The RIS neuron puts C. elegans to sleep when it is active for minutes or hours—for example after the shedding of the cuticle (a secreted form of skin) that is a process in the animal's development. It also sleeps in order to recover after experiencing cellular stress. On the other hand, the neuron serves to stop the worm during locomotion—for example, if it wants to change direction or to avoid danger. The neuron then slows down the animal's motion so that it has time to decide if it wants to continue crawling. In this case the neuron is only active for a few seconds. "Such stop neurons have only recently been discovered. This is the first one of its kind in a worm," explains Gottschalk.
Interestingly, the axon of the RIS neuron is apparently branched, with the two branches having different functions, so that RIS not only slows motions but can also introduce backwards motion. This is reported by Gottschalk and his collaboration partners, Professor Ernst Stelzer from Goethe University, Professor Sabine Fischer from the University of Würzburg, researchers from the American Vanderbilt University in Nashville and KU Leuven in the current issue of Nature Communications.

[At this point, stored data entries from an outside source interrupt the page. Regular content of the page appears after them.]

(* ===== verification/ServiceControl.v ===== *)
(** * The service and the control manager

    [windows/service/service.cpp]: [SvcMain], [SvcHandler] and [wmain] around the
    watchdog of [Service]. The two functions run in threads of their own and
    share [g_status] and [g_hStop]; each point where one of them reads, writes
    or reports these is a program counter, and a run is a sequence of their steps
    and of controls sent by the service control manager (SCM). *)
From Stdlib Require Import Sorted.
From S2P Require Import Prelude Config LogFile Service.

Definition SERVICE_CONTROL_STOP : Z := 1.
Definition SERVICE_CONTROL_INTERROGATE : Z := 4.
Definition SERVICE_CONTROL_SHUTDOWN : Z := 5.
Definition SERVICE_STOPPED : Z := 1.
Definition SERVICE_START_PENDING : Z := 2.
Definition SERVICE_STOP_PENDING : Z := 3.
Definition SERVICE_RUNNING : Z := 4.
Definition SERVICE_WIN32_OWN_PROCESS : Z := 16.
Definition SERVICE_ACCEPT_STOP : Z := 1.
Definition SERVICE_ACCEPT_SHUTDOWN : Z := 4.

(** ** State *)

(** The fields of [SERVICE_STATUS] that the code writes. *)
Record ServiceStatus := mkStatus {
  dwServiceType : Z; dwCurrentState : Z; dwControlsAccepted : Z; dwWaitHint : Z }.

#[export] Instance eta_ServiceStatus : Settable ServiceStatus := λ s,
  mkStatus (dwServiceType s) (dwCurrentState s) (dwControlsAccepted s) (dwWaitHint s).
(* ===== verification/Capture.v ===== *)
(** * Monitors and screen capture

    [windows/runner/input_block.cpp]: the rectangle of a monitor by either of two
    numberings, and the capture of a screen rectangle as JPEG, or as BMP when no
    encoder works. Displays and drawing are answers of Windows; [double] is IEEE
    binary64 ([Doubles]); [int] wraps where it would overflow. *)
From S2P Require Import Prelude Doubles Config Pack.

(** ** Displays *)
Record Rect := mkRect { left_ : Z; top_ : Z; right_ : Z; bottom_ : Z }.

(** A monitor of [EnumDisplayMonitors] with [GetMonitorInfoW]: its device and
    rectangle. *)
Abbreviation Monitor := (option (wstr * Rect)).

(** A device of [EnumDisplayDevicesW] with [EnumDisplaySettingsExW]. *)
Record DevMode := mkDevMode { dm_x : Z; dm_y : Z; dm_width : Z; dm_height : Z }.
Record Device := mkDevice { dev_attached : bool; dev_name : wstr; dev_mode : option DevMode }.

Definition mode_rect (m : DevMode) : Rect :=
  mkRect (dm_x m) (dm_y m) (i32 (dm_x m + i32 (dm_width m))) (i32 (dm_y m + i32 (dm_height m))).

(** The settings, when they are usable. *)
Definition usable_mode (d : Device) : option Rect :=
  match dev_mode d with
  | Some m => if (0 <? dm_width m) && (0 <? dm_height m) then Some (mode_rect m) else None
  | None => None
  end.

(** [EnumDisplayMonitors] with the callback of the first function. *)
Fixpoint monitor_by_index (ms : list Monitor) (current target : Z) : option Rect :=
  match ms with
  | [] => None
  | m :: ms =>
    if current =? target then
      match m with
      | Some (_, r) => Some r
      | None => monitor_by_index ms (current + 1) target
      end
    else monitor_by_index ms (current + 1) target
  end.

(** The loop over attached devices; [inl] is its [break] or return. *)
Fixpoint device_by_index (ds : list Device) (active index : Z) : option Device :=
  match ds with
  | [] => None
  | d :: ds =>
    if negb (dev_attached d) then device_by_index ds active index else
    if active =? index then Some d else device_by_index ds (active + 1) index
  end.

(** The result and the rectangle, when it is written. *)
Definition get_monitor_rect_by_index (ms : list Monitor) (ds : list Device) (index : Z) : Z * option Rect :=
  if index <? 0 then (-1, None) else
  match monitor_by_index ms 0 index with
  | Some r => (0, Some r)
  | None =>
    match device_by_index ds 0 index with
    | Some d => match usable_mode d with Some r => (0, Some r) | None => (-1, None) end
    | None => (-1, None)
    end
  end.

Fixpoint monitor_by_name (ms : list Monitor) (want : wstr) : option Rect :=
  match ms with
  | [] => None
  | Some (name, r) :: ms => if bool_decide (c_str name = c_str want) then Some r else monitor_by_name ms want
  | None :: ms => monitor_by_name ms want
  end.

Definition get_monitor_rect_by_device_index (ms : list Monitor) (ds : list Device) (device_index : Z) : Z * option Rect :=
  if device_index <? 0 then (-1, None) else
  let direct :=
    match ds !! Z.to_nat device_index with
    | Some d => if dev_attached d then Some d else None
    | None => None
    end in
  match (match direct with Some d => Some d | None => device_by_index ds 0 device_index end) with
  | None => (-1, None)
  | Some d =>
    match usable_mode d with
    | Some r => (0, Some r)
    | None =>
      match monitor_by_name ms (dev_name d) with
      | Some r => (0, Some r)
      | None => (-1, None)
      end
    end
  end.

(** ** Sizes *)
Definition target_size (source_w source_h max_w max_h : Z) : Z * Z :=
  if (0 <? max_w) && (0 <? max_h) && ((max_w <? source_w) || (max_h <? source_h)) then
    let scale := dmin (ddiv (of_int max_w) (of_int source_w)) (ddiv (of_int max_h) (of_int source_h)) in
    let w := to_int (dmul (of_int source_w) scale) in
    let h := to_int (dmul (of_int source_h) scale) in
    (if w <? 1 then 1 else w, if h <? 1 then 1 else h)
  else (source_w, source_h).

Definition row_stride (w : Z) : Z := i32 (Z.quot (i32 (i32 (w * 32) + 31)) 32 * 4).
Definition pixel_data_size (w h : Z) : Z := i32 (row_stride w * h).
Definition header_size : Z := 54.
Definition total_bmp_size (w h : Z) : Z := i32 (header_size + pixel_data_size w h).

(** ** Capture *)

(** One device as the last resort of [captureOneToOne] meets it: its position,
    [CreateDCW] and the two [BitBlt]s. *)
Record BltDevice := mkBltDevice { bd_device : Device; bd_dc : bool; bd_blt1 : bool; bd_blt2 : bool }.

Record CaptureEnv := mkCaptureEnv {
  ce_dc : bool;                        (* GetDC *)
  ce_metrics : Z * Z;                  (* GetSystemMetrics *)
  ce_mem_dc : bool; ce_dib : bool;     (* the target: CreateCompatibleDC, CreateDIBSection *)
  ce_blt1 : bool; ce_blt2 : bool;      (* BitBlt from the screen *)
  ce_devices : list BltDevice;
  ce_src_dc : bool; ce_src_dib : bool; ce_stretch : bool;
  ce_bits : Z → str;                   (* the target's pixels, of a size, top row first *)
  ce_jpeg : option str;                (* the encoder's output, when every step worked *)
}.

(** The search for the display at the source position: the first such decides. *)
Fixpoint blt_from_device (ds : list BltDevice) (x y : Z) : bool :=
  match ds with
  | [] => false
  | d :: ds =>
    if negb (dev_attached (bd_device d)) then blt_from_device ds x y else
    match dev_mode (bd_device d) with
    | Some m =>
      if (dm_x m =? x) && (dm_y m =? y) then bd_dc d && (bd_blt1 d || bd_blt2 d)
      else blt_from_device ds x y
    | None => blt_from_device ds x y
    end
  end.

Definition captureOneToOne (env : CaptureEnv) (x y : Z) : bool :=
  ce_blt1 env || ce_blt2 env || blt_from_device (ce_devices env) x y.

(** [BITMAPFILEHEADER] and [BITMAPINFOHEADER] of the fallback. *)
Definition bmp_header (w h : Z) : str :=
  le16 0x4d42 ++ le32 (u32 (total_bmp_size w h)) ++ le16 0 ++ le16 0 ++ le32 header_size ++
  le32 40 ++ le32 (u32 w) ++ le32 (u32 h) ++ le16 1 ++ le16 32 ++ le32 0 ++ le32 0 ++ le32 0 ++
  le32 0 ++ le32 0 ++ le32 0.

(** What a successful call leaves in [out_buf]: its first bytes and their number,
    with the two dimensions. *)
Record Shot := mkShot { out_data : str; out_len : Z; out_w : Z; out_h : Z }.

(** [busy]: another capture holds the mutex. *)
Definition capture_desktop_rect_bmp (env : CaptureEnv) (busy : bool)
    (src_x src_y src_w src_h max_w max_h buf_size : Z) : Z * option Shot :=
  if buf_size <=? header_size then (-1, None) else
  if busy then (-98, None) else
  if negb (ce_dc env) then (-2, None) else
  let '(x, y, w, h) :=
    if (src_w <=? 0) || (src_h <=? 0) then (0, 0, (ce_metrics env).1, (ce_metrics env).2)
    else (src_x, src_y, src_w, src_h) in
  if (w <=? 0) || (h <=? 0) then (-3, None) else
  let '(tw, th) := target_size w h max_w max_h in
  if buf_size <? total_bmp_size tw th then (-4, None) else
  if negb (ce_mem_dc env) then (-5, None) else
  if negb (ce_dib env) then (-6, None) else
  let bltOk :=
    if (tw =? w) && (th =? h) then captureOneToOne env x y
    else ce_src_dc env && ce_src_dib env && captureOneToOne env x y && ce_stretch env in
  if negb bltOk then (-7, None) else
  match ce_jpeg env with
  | Some jpeg =>
    if (0 <? Z.of_nat (length jpeg)) && (Z.of_nat (length jpeg) <=? buf_size)
    then (0, Some (mkShot jpeg (Z.of_nat (length jpeg)) tw th))
    else (0, Some (mkShot (bmp_header tw th ++ ce_bits env (pixel_data_size tw th)) (total_bmp_size tw th) tw th))
  | None =>
    (0, Some (mkShot (bmp_header tw th ++ ce_bits env (pixel_data_size tw th)) (total_bmp_size tw th) tw th))
  end.

Definition capture_desktop_bmp (env : CaptureEnv) (busy : bool) (max_w max_h buf_size : Z) : Z * option Shot :=
  capture_desktop_rect_bmp env busy 0 0 0 0 max_w max_h buf_size.

(** ** Specification vocabulary *)

(** The [n]-th monitor's rectangle, when Windows tells it. *)
Definition monitor_rect (ms : list Monitor) (n : nat) : option Rect :=
  match ms !! n with Some (Some (_, r)) => Some r | _ => None end.

(** The [n]-th display that belongs to the desktop. *)
Definition attached_device (ds : list Device) (n : nat) : option Device :=
  filter (λ d, dev_attached d = true) ds !! n.

Definition answer (r : option Rect) : Z * option Rect :=
  match r with Some r => (0, Some r) | None => (-1, None) end.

"We think that neurons with a double function exist in numerous simple life forms such as the worm. In the course of evolution they were then assigned to two different systems in the brain and further developed," says Gottschalk. It's a theme that will certainly be found to recur once other nerve cells of the worm are better understood. "The nervous system of C. elegans can be viewed as a kind of evolutionary test bed. If it works there, it will be used again and further refined in more complex animals."

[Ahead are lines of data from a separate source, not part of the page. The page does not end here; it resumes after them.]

(** C38: The capture thread answers what [Capture] says, and on every one of its ways
    out it keeps the books of Windows: it takes nothing twice, draws only onto bitmaps
    it holds, puts the old bitmap back before it deletes its own, and gives back every
    device context, bitmap, stream and lock exactly once, in an order Windows allows.
    Three things are not given back as they came. The apartment: the last call is
    always [CoUninitialize], and where [CoInitializeEx] has failed this is one call too
    many, of an apartment never taken (then, and only then, the books without that
    call are the ones in order). The window station, once open, stays open for the
    process, and is opened at most once. And the desktop that the search handed over is
    closed while it is still the thread's own, which fails, so that every capture whose
    [SetThreadDesktop] succeeds leaves one more desktop handle open. *)
Theorem capture_gives_back env g_winsta0 desk busy src_x src_y src_w src_h max_w max_h buf_size :
  let '(calls, result) := ligament_capture_desktop_rect_bmp env g_winsta0 desk busy src_x src_y src_w src_h max_w max_h buf_size in
  let ran := (header_size <? buf_size) && negb busy in
  result = capture_desktop_rect_bmp (capture_env env) busy src_x src_y src_w src_h max_w max_h buf_size ∧
  ∃ kept l, calls = kept ++ (if ran && negb (te_com env) then [Release Apartment] else []) ∧
    books (process g_winsta0) kept = Some l ∧ selected l = [] ∧
    live l = if ran then left_open env desk ++ station (g_winsta0 || te_station1 env || te_station2 env)
             else station g_winsta0.
Proof.
  unfold ligament_capture_desktop_rect_bmp. destruct (Z.leb_spec buf_size header_size) as [Hs|Hbuf].
  { unfold capture_desktop_rect_bmp. destruct (Z.leb_spec buf_size header_size); [|lia]. split; [done|].
    exists [], (process g_winsta0). by destruct (Z.ltb_spec header_size buf_size); [lia|]. }
  destruct (Z.ltb_spec header_size buf_size); [|lia]. destruct busy; cbn [negb andb].
  { unfold capture_desktop_rect_bmp. destruct (Z.leb_spec buf_size header_size); [lia|]. split; [done|].
    by exists [], (process g_winsta0). }
  pose proof (enter_books env g_winsta0 desk) as Eb. unfold enter_calls in Eb. unfold capture_thread.
  destruct (EnsureProcessWindowStation g_winsta0 (te_station1 env)) as [s1 g1].
  destruct (EnsureProcessWindowStation g1 (te_station2 env)) as [s2 g2]. cbn [fst] in Eb.
  destruct (capture_body_spec env (base env g_winsta0 desk) (match desk with Some h => [Release (Desktop h)] | None => [] end)
    src_x src_y src_w src_h max_w max_h buf_size (base_entered _ _ _) Hbuf) as (mid & Ec & Hmid & Er).
  destruct (capture_body env _ src_x src_y src_w src_h max_w max_h buf_size) as [calls result]. cbn [fst snd] in Ec, Er. subst calls.
  split; [done|]. destruct (leave_books env g_winsta0 desk) as (l & Hl & Hsel & Hlive).
  set (enter := _ ++ s1 ++ _) in *. exists (enter ++ mid ++ leave_calls env desk), l. split; [|split; [|done]].
  - unfold leave_calls. rewrite <- !app_assoc. destruct (te_com env); cbn [negb]; by rewrite ?app_nil_r.
  - rewrite books_app, Eb. cbn [mbind option_bind]. by rewrite books_app, Hmid.
Qed.
(** * tidal-troi-ui backend: endpoint failover client and download state store

    A shallow embedding of [backend/tidal_client.py] and
    [backend/download_state.py], with the properties of the endpoint
    selector, the request executor, the status cache and the download
    state store stated and proved over it.

    Conventions of the embedding:
    - Python dicts used as maps are [gmap]s; dicts used as structs
      (an endpoint, a success record, a cache cell) are records.
    - [time.time()] is an explicit clock reading, an integer number of
      seconds, passed to the method that reads it.
    - JSON documents (configuration, response bodies, metadata, status
      documents) are values of the type [json].
    - The network and the file system are explicit inputs; the requests a
      call issues and the pauses it makes are returned as a trace. *)

From Stdlib Require Import ZArith String Ascii List Sorting.Sorted Sorting.Permutation Lia.
From stdpp Require Import gmap strings list fin_maps pretty.

Open Scope Z_scope.

(** ** Python values *)

#[warnings="-register-all"] Inductive json :=
  | JNull
  | JBool (b : bool)
  | JNum (z : Z)
  | JStr (s : string)
  | JArr (items : list json)
  | JObj (fields : list (string * json)).

(** [d.get(k)] on a dict that [json.load] built from the pairs [fields]:
    a later pair with the same key replaces an earlier one. *)
Definition dict_get (k : string) (fields : list (string * json)) : option json :=
  fold_left (fun acc kv => if String.eqb kv.1 k then Some kv.2 else acc) fields None.

(** Truth value of an [Optional[str]]: [None] and the empty string are falsy. *)
Definition truthy (o : option string) : bool :=
  match o with
  | Some s => negb (String.eqb s "")
  | None => false
  end.

(** [a or b] for an optional string [a] and a string [b]. *)
Definition or_else (o : option string) (d : string) : string :=
  match o with
  | Some s => if String.eqb s "" then d else s
  | None => d
  end.

(** ** Ordering of sort keys

    [sorted] is called with the key [(priority, name)]: tuples compare
    lexicographically, integers by value, strings by code point. *)

Definition key := (Z * string)%type.

Definition key_lt (a b : key) : bool :=
  (a.1 <? b.1) || ((a.1 =? b.1) && String.ltb a.2 b.2).

Definition key_le (a b : key) : Prop := key_lt b a = false.

(** [sorted(l, key=f)]: the result is the stable arrangement of [l] by
    ascending key, computed here by stable insertion and using only [<]
    on keys, as Python's sort does. *)
Section Sorted.
Context {A : Type} (f : A → key).

Fixpoint insert_by (x : A) (l : list A) : list A :=
  match l with
  | [] => [x]
  | y :: l' => if key_lt (f y) (f x) then y :: insert_by x l' else x :: y :: l'
  end.

Definition sorted (l : list A) : list A := foldr insert_by [] l.

(** [x] may come before [y]: the key of [y] is not below the key of [x]. *)
Definition le_by (x y : A) : Prop := key_le (f x) (f y).
End Sorted.

(** ** The API client ([tidal_client.py]) *)

Module tidal_client.

Record Endpoint := {
  name : string;
  url : string;
  priority : option Z   (* the key may be missing: [x.get('priority', 999)] *)
}.

Record SuccessRecord := {
  sr_name : string;
  sr_url : string;
  sr_timestamp : Z
}.

Record CachedStatus := {
  cs_status : json;
  cs_timestamp : Z
}.

Record TidalAPIClient := {
  endpoints : list Endpoint;
  success_history : gmap string SuccessRecord;
  download_status_cache : gmap Z CachedStatus
}.

Definition with_history (h : gmap string SuccessRecord) (self : TidalAPIClient)
  : TidalAPIClient :=
  {| endpoints := endpoints self;
     success_history := h;
     download_status_cache := download_status_cache self |}.

Definition with_cache (c : gmap Z CachedStatus) (self : TidalAPIClient)
  : TidalAPIClient :=
  {| endpoints := endpoints self;
     success_history := success_history self;
     download_status_cache := c |}.

(** *** Endpoint dicts as objects

    [_sort_endpoints_by_priority] copies a dict and assigns to a key of the
    copy, so the endpoint dicts are modelled as objects in a store and the
    lists hold references to them.  A reference is an index into the
    store; allocation appends. *)

Abbreviation ref := nat.
Abbreviation objects := (list Endpoint).

Definition set_priority (p : Z) (d : Endpoint) : Endpoint :=
  {| name := name d; url := url d; priority := Some p |}.

(** One iteration of
    [for ep in endpoints: if ep['name'] == last_success['name']: ep = ep.copy(); ep['priority'] = 0].
    The loop variable [ep] is rebound to the fresh copy and the assignment
    goes to that copy; the list [endpoints] is not assigned to. *)
Definition promote_step (last_name : string) (h : objects) (ep : ref) : objects :=
  match h !! ep with
  | Some d =>
      if String.eqb (name d) last_name then
        let ep' : ref := length h in          (* ep = ep.copy() *)
        let h' := h ++ [d] in
        alter (set_priority 0) ep' h'         (* ep['priority'] = 0 *)
      else h
  | None => h
  end.

Definition promote_loop (last_name : string) (eps : list ref) (h : objects) : objects :=
  fold_left (promote_step last_name) eps h.

Definition sort_key (x : Endpoint) : key :=
  (default 999 (priority x), name x).

Definition _sort_endpoints_by_priority (self : TidalAPIClient) (operation : option string)
  : list Endpoint :=
  let h0 : objects := endpoints self in
  let eps : list ref := seq 0 (length h0) in  (* endpoints = self.endpoints.copy() *)
  let h :=
    match operation with
    | Some op =>
        if truthy operation then
          match success_history self !! op with
          | Some last_success => promote_loop (sr_name last_success) eps h0
          | None => h0
          end
        else h0
    | None => h0
    end in
  (* the keys are read through the references; the caller gets the dicts
     the sorted references point to *)
  sorted sort_key (omap (fun r => h !! r) eps).

Definition _record_success (endpoint : Endpoint) (operation : string) (now : Z)
    (self : TidalAPIClient) : TidalAPIClient :=
  with_history
    (<[operation := {| sr_name := name endpoint;
                       sr_url := url endpoint;
                       sr_timestamp := now |}]> (success_history self))
    self.

(** *** The network

    [self.session.get(url, params=params, timeout=10)] either raises or
    returns a response with a status code; [response.json()] either raises
    or returns the parsed body.  The [try] block of [_make_request] catches
    [requests.exceptions.RequestException] and nothing else. *)

Inductive exn := RequestException | OtherException.

Inductive get_result :=
  | Raises (e : exn)
  | Response (status_code : Z) (body : exn + json).

Definition network := string → option json → get_result.

Inductive event :=
  | EvGet (url : string) (params : option json)
  | EvSleep (secs : Z).

Inductive outcome :=
  | Return (r : option json)
  | Raise (e : exn).

Record Result := {
  res_outcome : outcome;
  res_self : TidalAPIClient;
  res_trace : list event
}.

Definition after (evs : list event) (r : Result) : Result :=
  {| res_outcome := res_outcome r;
     res_self := res_self r;
     res_trace := evs ++ res_trace r |}.

Definition finish (o : outcome) (self : TidalAPIClient) : Result :=
  {| res_outcome := o; res_self := self; res_trace := [] |}.

(** The loop of [_make_request] over the sorted endpoints.  [now] is the
    clock; [time.sleep(2)] advances it, the time a request takes is not
    modelled. *)
Fixpoint request_loop (net : network) (path : string) (params : option json)
    (operation : option string) (sorted_endpoints : list Endpoint)
    (now : Z) (self : TidalAPIClient) : Result :=
  match sorted_endpoints with
  | [] => finish (Return None) self
  | endpoint :: rest =>
      let url := (url endpoint ++ path)%string in
      let continue now self := request_loop net path params operation rest now self in
      after [EvGet url params]
        match net url params with
        | Raises RequestException => continue now self
        | Raises e => finish (Raise e) self
        | Response status_code body =>
            if status_code =? 429 then
              after [EvSleep 2] (continue (now + 2) self)
            else if (status_code =? 500) || (status_code =? 404) then
              continue now self
            else if status_code =? 200 then
              let self := _record_success endpoint (or_else operation path) now self in
              match body with
              | inr doc => finish (Return (Some doc)) self
              | inl RequestException => continue now self
              | inl e => finish (Raise e) self
              end
            else continue now self
        end
  end.

Definition _make_request (net : network) (path : string) (params : option json)
    (operation : option string) (now : Z) (self : TidalAPIClient) : Result :=
  let sorted_endpoints := _sort_endpoints_by_priority self operation in
  request_loop net path params operation sorted_endpoints now self.

(** *** The query methods *)

Definition search_tracks (net : network) (query : string) (now : Z)
    (self : TidalAPIClient) : Result :=
  _make_request net "/search/" (Some (JObj [("s", JStr query)]))
    (Some "search_tracks") now self.

Definition search_albums (net : network) (query : string) (now : Z)
    (self : TidalAPIClient) : Result :=
  _make_request net "/search/" (Some (JObj [("al", JStr query)]))
    (Some "search_albums") now self.

Definition search_artists (net : network) (query : string) (now : Z)
    (self : TidalAPIClient) : Result :=
  _make_request net "/search/" (Some (JObj [("a", JStr query)]))
    (Some "search_artists") now self.

(** [quality] defaults to ["LOSSLESS"] in the source. *)
Definition get_track (net : network) (track_id : Z) (quality : string) (now : Z)
    (self : TidalAPIClient) : Result :=
  _make_request net "/track/"
    (Some (JObj [("id", JNum track_id); ("quality", JStr quality)]))
    (Some "get_track") now self.

Definition get_album (net : network) (album_id : Z) (now : Z)
    (self : TidalAPIClient) : Result :=
  _make_request net "/album/" (Some (JObj [("id", JNum album_id)]))
    (Some "get_album") now self.

Definition get_album_tracks (net : network) (album_id : Z) (now : Z)
    (self : TidalAPIClient) : Result :=
  _make_request net "/album/tracks" (Some (JObj [("id", JNum album_id)]))
    (Some "get_album_tracks") now self.

Definition get_artist (net : network) (artist_id : Z) (now : Z)
    (self : TidalAPIClient) : Result :=
  _make_request net "/artist/" (Some (JObj [("f", JNum artist_id)]))
    (Some "get_artist") now self.

(** *** The status cache *)

Definition get_download_status (track_id : Z) (now : Z) (self : TidalAPIClient)
  : option json :=
  match download_status_cache self !! track_id with
  | Some cached =>
      if now - cs_timestamp cached <? 300 then Some (cs_status cached) else None
  | None => None
  end.

Definition set_download_status (track_id : Z) (status : json) (now : Z)
    (self : TidalAPIClient) : TidalAPIClient :=
  with_cache
    (<[track_id := {| cs_status := status; cs_timestamp := now |}]>
       (download_status_cache self))
    self.

Definition clear_download_status (track_id : Z) (self : TidalAPIClient)
  : TidalAPIClient :=
  with_cache (delete track_id (download_status_cache self)) self.

Definition cleanup_old_status_cache (now : Z) (self : TidalAPIClient)
  : TidalAPIClient :=
  let expired_keys :=
    (filter (fun kd => now - cs_timestamp kd.2 > 300)
            (map_to_list (download_status_cache self))).*1 in
  with_cache (foldr delete (download_status_cache self) expired_keys) self.

(** *** Loading the endpoints

    What [_load_endpoints] finds at [self.endpoints_file]: no file, a file
    that [open] or [json.load] raises on, or a file holding a JSON value. *)

Inductive file_content :=
  | Missing
  | Unreadable
  | Parsed (data : json).

Definition mirror (n u : string) (p : Z) : Endpoint :=
  {| name := n; url := u; priority := Some p |}.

The discovery of the double function of RIS is also an example of how a permanently connected neuronal network can be additionally operated by a "wireless" network of neuropeptides and neuromodulators. This enables several functional networks to be realised on a single anatomical network, enormously increasing the functionality of the worm's brain, as well as being very economical. "It should no longer be said that worm neurons are simple. Often, they can do more than mammalian neurons," says Gottschalk.